Starting point is 00:31:19 All right. It's not going to cool in 30 seconds. It doesn't feel it doesn't to cool that much, just enough to close the valves. Yeah. And once it does, boom, it's going to fire right up. Oh, I tell you what, you guys have come up with a better idea than anybody else has. And they tested the fuel pump? No, I have not had that.
Starting point is 00:31:36 Well, they should do that. I mean, that's... Do that before you go doing anything to the valves. Okay. Well, I was going to suggest you do much of anything to the valves. What about the walnuts? Would you pardon? No, there are two treatments you can try.

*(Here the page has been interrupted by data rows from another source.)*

Lemma fill_od_request s od od_len :
  wf_isdu s → isdu_op s ≠ IOLINK_MASTER_ISDU_OP_NONE →
  isdu_phase s = IOLINK_MASTER_ISDU_PHASE_REQUEST →
  0 ≤ od_len ≤ zlen od → od_len ≤ IOLINK_ISDU_BUFFER_SIZE →
  wp (iolink_master_isdu_fill_od PTR (Some od) od_len)
    (fun r s' => r = Some (segment s od_len ++ drop (Z.to_nat od_len) od) ∧
                 s' = after_segment s od_len) s.
Proof.
  intros Hwf Hop Hph Hod HB. pose proof law_isdu_buffer as Hlaw.
  pose proof (zlen_pending s Hwf) as Hpl. destruct Hwf.
  assert (zlen (zeros od_len) = od_len) as Hz by (apply zlen_zeros; lia).
  unfold iolink_master_isdu_fill_od. cbn [ptr_null].
  apply wp_bind. eapply wp_mem; [apply blit_Some; lia|].
  apply wp_bind, wp_get. rewrite bool_decide_eq_false_2 by done. rewrite Hph.
  cbv zeta. rewrite (u16_small (isdu_request_len s - _)) by (unfold is_u16; lia).
  set (n := if _ <? od_len then _ else od_len).
  assert (0 ≤ n ≤ od_len ∧ n ≤ zlen (pending s) ∧ n = Z.min (zlen (pending s)) od_len)
    as (Hn1 & Hn2 & Hn3) by (unfold n; rewrite Hpl; case_match; norm_bool; lia).
  clearbody n.
  apply wp_bind. eapply wp_mem.
  { etransitivity; [apply (ofold_ext _ (fun dst i =>
      b ← rd (isdu_request s) (isdu_request_pos s + i); wr dst (0 + i) b))|].
    { intros b x Hx%elem_of_upto. by rewrite u16_small by (unfold is_u16; lia). }
    rewrite ofold_copy by slia. rewrite take_pending by (split; done || lia).
    apply blit_Some; slia. }
  rewrite (u16_small (_ + n)) by (unfold is_u16; lia).
  apply wp_bind, wp_assign, wp_bind, wp_get, wp_bind.
  eapply (wp_mono _ (fun _ s' => s' = after_segment s od_len)).
  - unfold after_segment, next_flowctrl. rewrite Hpl.
    apply wp_if; intros H1; cbn in H1; norm_bool.
    + rewrite (proj2 (Z.leb_le _ _)) by lia. 
      replace (isdu_request_pos s + n) with (isdu_request_len s) by lia. by wp_steps.
    + rewrite (proj2 (Z.leb_gt _ _)) by lia. replace n with od_len by lia.
      change (isdu_flowctrl (set isdu_request_pos _ s)) with (isdu_flowctrl s).
      destruct (_ =? _); by wp_steps.
  - intros _ s' ->. apply wp_ret. split; [|done]. f_equal.
    rewrite (segment_split s od_len n), <- app_assoc by lia.
    change (Z.to_nat 0) with 0%nat. rewrite !take_0, !app_nil_l, !Nat.add_0_l.
    assert (length (zeros od_len) = Z.to_nat od_len) as -> by (unfold zlen in *; lia).
    rewrite length_take_le by (unfold zlen in *; lia).
    by rewrite drop_app_le by (unfold zlen in *; lia).
Qed.

(** FlowCTRL after a read M-sequence. *)
Definition poll_flowctrl s : Z :=
  if isdu_op s =e IOLINK_MASTER_ISDU_OP_NONE then isdu_flowctrl s
  else match isdu_phase s with
  | IOLINK_MASTER_ISDU_PHASE_WAIT => IOLINK_FLOWCTRL_START
  | IOLINK_MASTER_ISDU_PHASE_RESPONSE =>
      if (isdu_flowctrl s =? IOLINK_FLOWCTRL_START) || (isdu_flowctrl s =? IOLINK_FLOWCTRL_IDLE)
      then 1 else iolink_master_isdu_next_count (isdu_flowctrl s)
  | _ => isdu_flowctrl s
  end.

Lemma poll_flowctrl_range s : 0 ≤ isdu_flowctrl s < 32 → 0 ≤ poll_flowctrl s < 32.
Proof.
  intros H. destruct (next_count_range _ H) as [? _]. pose proof law_start.
  unfold poll_flowctrl. repeat case_match; lia.
Qed.

(** Outside the request phase only FlowCTRL advances and the octets are zero. *)
Lemma fill_od_poll s od od_len :
  isdu_op s = IOLINK_MASTER_ISDU_OP_NONE ∨ isdu_phase s ≠ IOLINK_MASTER_ISDU_PHASE_REQUEST →
  0 ≤ od_len ≤ zlen od →
  wp (iolink_master_isdu_fill_od PTR (Some od) od_len)
    (fun r s' => r = Some (zeros od_len ++ drop (Z.to_nat od_len) od) ∧
                 s' = s <| isdu_flowctrl := poll_flowctrl s |>) s.
Proof.
  intros Hs Hod.
  assert (zlen (zeros od_len) = od_len) as Hz by (apply zlen_zeros; lia).
  unfold iolink_master_isdu_fill_od. cbn [ptr_null].
  apply wp_bind. eapply wp_mem; [apply blit_Some; lia|].
  change (Z.to_nat 0) with 0%nat. rewrite !take_0, !app_nil_l, !Nat.add_0_l.
  replace (length (zeros od_len)) with (Z.to_nat od_len) by (unfold zlen in *; lia).
  assert (s = s <| isdu_flowctrl := isdu_flowctrl s |>) as Hid by (by destruct s).
  unfold poll_flowctrl.
  apply wp_bind, wp_get. apply wp_if; intros Hop; rewrite Hop; [by apply wp_ret|].
  destruct (isdu_phase s) eqn:Hph.
  - by apply wp_ret.
  - norm_bool. by destruct Hs.
  - by apply wp_bind, wp_assign, wp_ret.
  - by apply wp_bind, wp_if; intros Hf; rewrite Hf; apply wp_assign, wp_ret.
Qed.

Lemma fill_od_idle s od od_len :
  isdu_op s = IOLINK_MASTER_ISDU_OP_NONE ∨ isdu_phase s ≠ IOLINK_MASTER_ISDU_PHASE_REQUEST →
  0 ≤ od_len ≤ zlen od → 0 ≤ isdu_flowctrl s < 32 →
  wp (iolink_master_isdu_fill_od PTR (Some od) od_len)
    (fun r s' => r = Some (zeros od_len ++ drop (Z.to_nat od_len) od) ∧
                 ∃ flowctrl, 0 ≤ flowctrl < 32 ∧ s' = s <| isdu_flowctrl := flowctrl |>) s.
Proof.
  intros Hs Hod Hf. eapply wp_mono; [by apply fill_od_poll|].
  intros r s' [-> ->]. split; [done|]. exists (poll_flowctrl s).
  split; [by apply poll_flowctrl_range|done].
Qed.

Lemma after_segment_wf s od_len :
  wf_isdu s → 0 ≤ od_len → wf_isdu (after_segment s od_len).
Proof.
  intros Hwf Hod. pose proof (zlen_pending s Hwf) as Hp.
  pose proof (next_flowctrl_range _ (wf_flowctrl s Hwf)). pose proof law_start.
  unfold after_segment. destruct (Z.leb_spec (zlen (pending s)) od_len);
    destruct Hwf; split; cbn; done || lia.
Qed.

Lemma after_segment_pending s od_len : wf_isdu s → 0 ≤ od_len →
  isdu_phase s = IOLINK_MASTER_ISDU_PHASE_REQUEST →
  isdu_phase (after_segment s od_len) = IOLINK_MASTER_ISDU_PHASE_REQUEST →
  pending (after_segment s od_len) = drop (Z.to_nat od_len) (pending s) ∧
  isdu_flowctrl (after_segment s od_len) = next_flowctrl (isdu_flowctrl s).
Proof.
  intros Hwf Hod Hph. unfold after_segment. case_match; [done|]. intros _.
  split; [|done]. unfold pending. cbn. rewrite drop_drop. f_equal.
  destruct Hwf. lia.
Qed.
End fill.

(** ** Segmentation *)

Section segmentation.
Context {IO : Iolinki} {laws : IolinkiLaws IO}.
Implicit Types s : iolink_master_isdu_state_t.

(** One M-sequence on the ISDU channel as the port sends it: the direction and
    FlowCTRL it carries, and its OD octets. *)
Definition isdu_send_frame (od_len : Z)
    : M iolink_master_isdu_state_t (option (bool * Z) * list Z) :=
  isdu ← get;
  od ← iolink_master_isdu_fill_od PTR (Some (zeros IOLINK_ISDU_BUFFER_SIZE)) od_len;
  mret (iolink_master_isdu_channel_access (Some isdu),
        take (Z.to_nat od_len) (default [] od)).

Fixpoint isdu_send_frames (n : nat) (od_len : Z)
    : M iolink_master_isdu_state_t (list (option (bool * Z) * list Z)) :=
  match n with
  | O => mret []
  | S n =>
      frame ← isdu_send_frame od_len;
      frames ← isdu_send_frames n od_len;
      mret (frame :: frames)
  end.

(** FlowCTRL of the [k]-th frame of a request: START, then COUNT 1..15, 0, 1, ... *)
Definition flowctrl_of (k : Z) : Z := if k =? 0 then IOLINK_FLOWCTRL_START else k mod 16.

Lemma flowctrl_of_succ k : 0 ≤ k → next_flowctrl (flowctrl_of k) = flowctrl_of (k + 1).
Proof.
  intros Hk. unfold next_flowctrl, flowctrl_of. rewrite law_start.
  rewrite (proj2 (Z.eqb_neq (k + 1) 0)) by lia.
  pose proof (Z.mod_pos_bound k 16).
  destruct (Z.eqb_spec k 0) as [->|Hne]; [done|].
  rewrite (proj2 (Z.eqb_neq (k mod 16) 0x10)) by lia.
  destruct (next_count_range (k mod 16)) as [_ ->]; [lia|].
  by rewrite Zplus_mod_idemp_l.
Qed.

Lemma send_frame_ok s k od_len :
  wf_isdu s → in_flight s → isdu_phase s = IOLINK_MASTER_ISDU_PHASE_REQUEST →
  isdu_flowctrl s = flowctrl_of k → 1 ≤ od_len ≤ IOLINK_ISDU_BUFFER_SIZE →
  wp (isdu_send_frame od_len)
    (fun frame s' => frame = (Some (false, flowctrl_of k), segment s od_len) ∧
                     s' = after_segment s od_len) s.
Proof.
  intros Hwf (Hop & Hdone & _) Hph Hf Hod. pose proof law_isdu_buffer.
  apply wp_bind, wp_get, wp_bind.
  eapply wp_mono; [apply fill_od_request; try done; [rewrite zlen_zeros|]; lia|].
  intros r s' [-> ->]. apply wp_ret. split; [|done]. f_equal.
  - unfold iolink_master_isdu_channel_access. rewrite Hdone, Hph, Hf.
    by rewrite bool_decide_eq_false_2 by done.
  - unfold default, from_option, id. rewrite take_app_length'; [done|].
    pose proof (zlen_segment s od_len). unfold zlen in *. lia.
Qed.

Lemma segment_zeros s od_len m : wf_isdu s → 0 ≤ od_len → 0 ≤ m →
  segment s od_len ++ (drop (Z.to_nat od_len) (pending s) ++ zeros m)
    = pending s ++ zeros (Z.max 0 (od_len - zlen (pending s)) + m).
Proof.
  intros Hwf Ho Hm. rewrite (segment_split s od_len _ Ho eq_refl).
  assert (zeros (Z.max 0 (od_len - zlen (pending s)) + m)
    = drop (Z.to_nat (Z.min (zlen (pending s)) od_len)) (zeros od_len) ++ zeros m) as ->.
  { unfold zeros. rewrite drop_replicate, <- replicate_add. f_equal. 
    pose proof (zlen_nonneg (pending s)). lia. }
  rewrite <- app_assoc.
  destruct (Z.min_spec (zlen (pending s)) od_len) as [[Hlt ->]|[Hle ->]].
  - rewrite !(take_ge (pending s)) by (unfold zlen in *; lia).
    rewrite (drop_ge (pending s)) by (unfold zlen in *; lia). done.
  - rewrite (drop_ge (zeros od_len)); [cbn [app]; by rewrite app_assoc, take_drop|].
    unfold zeros. rewrite length_replicate. lia.
Qed.

Lemma send_frames_ok n k s od_len :
  wf_isdu s → in_flight s → isdu_phase s = IOLINK_MASTER_ISDU_PHASE_REQUEST →
  0 ≤ k → isdu_flowctrl s = flowctrl_of k → 1 ≤ od_len ≤ IOLINK_ISDU_BUFFER_SIZE →
  Z.of_nat n * od_len < zlen (pending s) ≤ Z.of_nat (S n) * od_len →
  wp (isdu_send_frames (S n) od_len) (fun frames s' =>
    represents s' Waiting ∧
    map fst frames = map (fun j => Some (false, flowctrl_of (k + j))) (upto (Z.of_nat (S n))) ∧
    concat (map snd frames)
      = pending s ++ zeros (Z.of_nat (S n) * od_len - zlen (pending s))) s.
Proof.
  revert k s. induction n as [|n IH]; intros k s Hwf Hfl Hph Hk Hf Hod Hlen;
    apply wp_bind; (eapply wp_mono; [by apply (send_frame_ok s k)|]); intros frame s' [-> ->].
  - apply wp_ret. split.
    + split; [apply after_segment_wf; [done|lia]|]. unfold after_segment.
      rewrite (proj2 (Z.leb_le _ _)) by lia. split; [|done]. by destruct s.
    + cbn [map fst snd concat]. change (upto (Z.of_nat 1)) with [0]. cbn [map]. split; [by rewrite Z.add_0_r|].
      pose proof (segment_zeros s od_len 0 Hwf) as Hz.
      rewrite (drop_ge (pending s)) in Hz by (unfold zlen in *; lia).
      change (zeros 0) with (@nil Z) in Hz. rewrite app_nil_r in Hz |- *.
      rewrite Hz by lia. do 2 f_equal. lia.
  - assert (isdu_phase (after_segment s od_len) = IOLINK_MASTER_ISDU_PHASE_REQUEST) as Hph'.
    { unfold after_segment. rewrite (proj2 (Z.leb_gt _ _)) by lia. by destruct s. }
    destruct (after_segment_pending s od_len) as [Hp' Hf']; [done|lia|done..|].
    pose proof (after_segment_wf s od_len Hwf).
    apply wp_bind. eapply wp_mono; [apply (IH (k + 1))|].
    + apply after_segment_wf; [done|lia].
    + unfold after_segment. rewrite (proj2 (Z.leb_gt _ _)) by lia. by destruct s.
    + done.
    + lia.
    + by rewrite Hf', Hf, flowctrl_of_succ.
    + done.
    + rewrite Hp', zlen_drop. lia.
    + intros frames s' (Hs & Hfst & Hsnd). apply wp_ret. split; [done|].
      cbn [map fst snd concat]. rewrite Hfst, Hsnd, Hp'. split.
      * rewrite (upto_S (S n)). cbn [map]. rewrite Z.add_0_r, map_map. f_equal.
        apply map_ext. intros j. by rewrite Z.add_assoc.
      * rewrite segment_zeros by (done || lia || (rewrite zlen_drop; lia)).
        do 2 f_equal. rewrite zlen_drop. lia.
Qed.
End segmentation.

(** ** Assembly of the request octets *)

(** The Index and Subindex octets (Table A.15). *)
Definition index_octets (index subindex : Z) : list Z :=
  if index <=? 255 then (if subindex =? 0 then [index] else [index; subindex])
  else [index / 256; index mod 256; subindex].

Section assembly.
Context {IO : Iolinki} {laws : IolinkiLaws IO}.
Implicit Types s : iolink_master_isdu_state_t.

(** [s] is [s0] except that its request buffer starts with [l]. *)
Definition building s0 (l : list Z) s : Prop :=
  ∃ request, s = s0 <| isdu_request := request |> ∧
    zlen request = IOLINK_ISDU_BUFFER_SIZE ∧ Forall is_u8 request ∧
    take (length l) request = l.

Starting point is 00:31:50 One is a quick and dirty treatment, but you can throw an additive in the fuel tank. Okay. We use a product called 44K, which is made by... BG industries. The BGs, you may ever remember them from the 60s. Well, they're into making additives now. But we found that in some cases, in fact, many cases where the thing is badly carboned up, we have to hook up a machine tool.
Starting point is 00:32:12 We have a machine made by Snap-on tools, which cost many millions of dollars, that's called the motor vac. And what that does is it flushes out, not only your fuel injectors, but also sprays this stuff into the area where the intake valves accumulate all these deposits. deposits, and it dissolves all this stuff, and pushes it into your catalytic converter where it plugs that up. But it'll run for at least a week. We've had extraordinarily good luck with the motor vac. So if you put an additive in the tank and it doesn't help, find someone in your area that has a motorvac.
Starting point is 00:32:47 Okay. Most likely it will be a Toyota dealer. Well, it will because the Toyotas are the ones that have had this problem more than any other vehicle. Okay. In your car, as my brother says, probably caught this disease. Are there any Toyotas that you park near at work? Yes, on either side of me, both neighbors. That'll do it.
Starting point is 00:33:05 I did. Late at night, when you're asleep, you don't know what's going on out in those driveways. See you, Mike. All right, thanks a lot, guys. I appreciate it. Bye. Well, it's happened again. You squandered another perfectly good hour listening to Car Talk.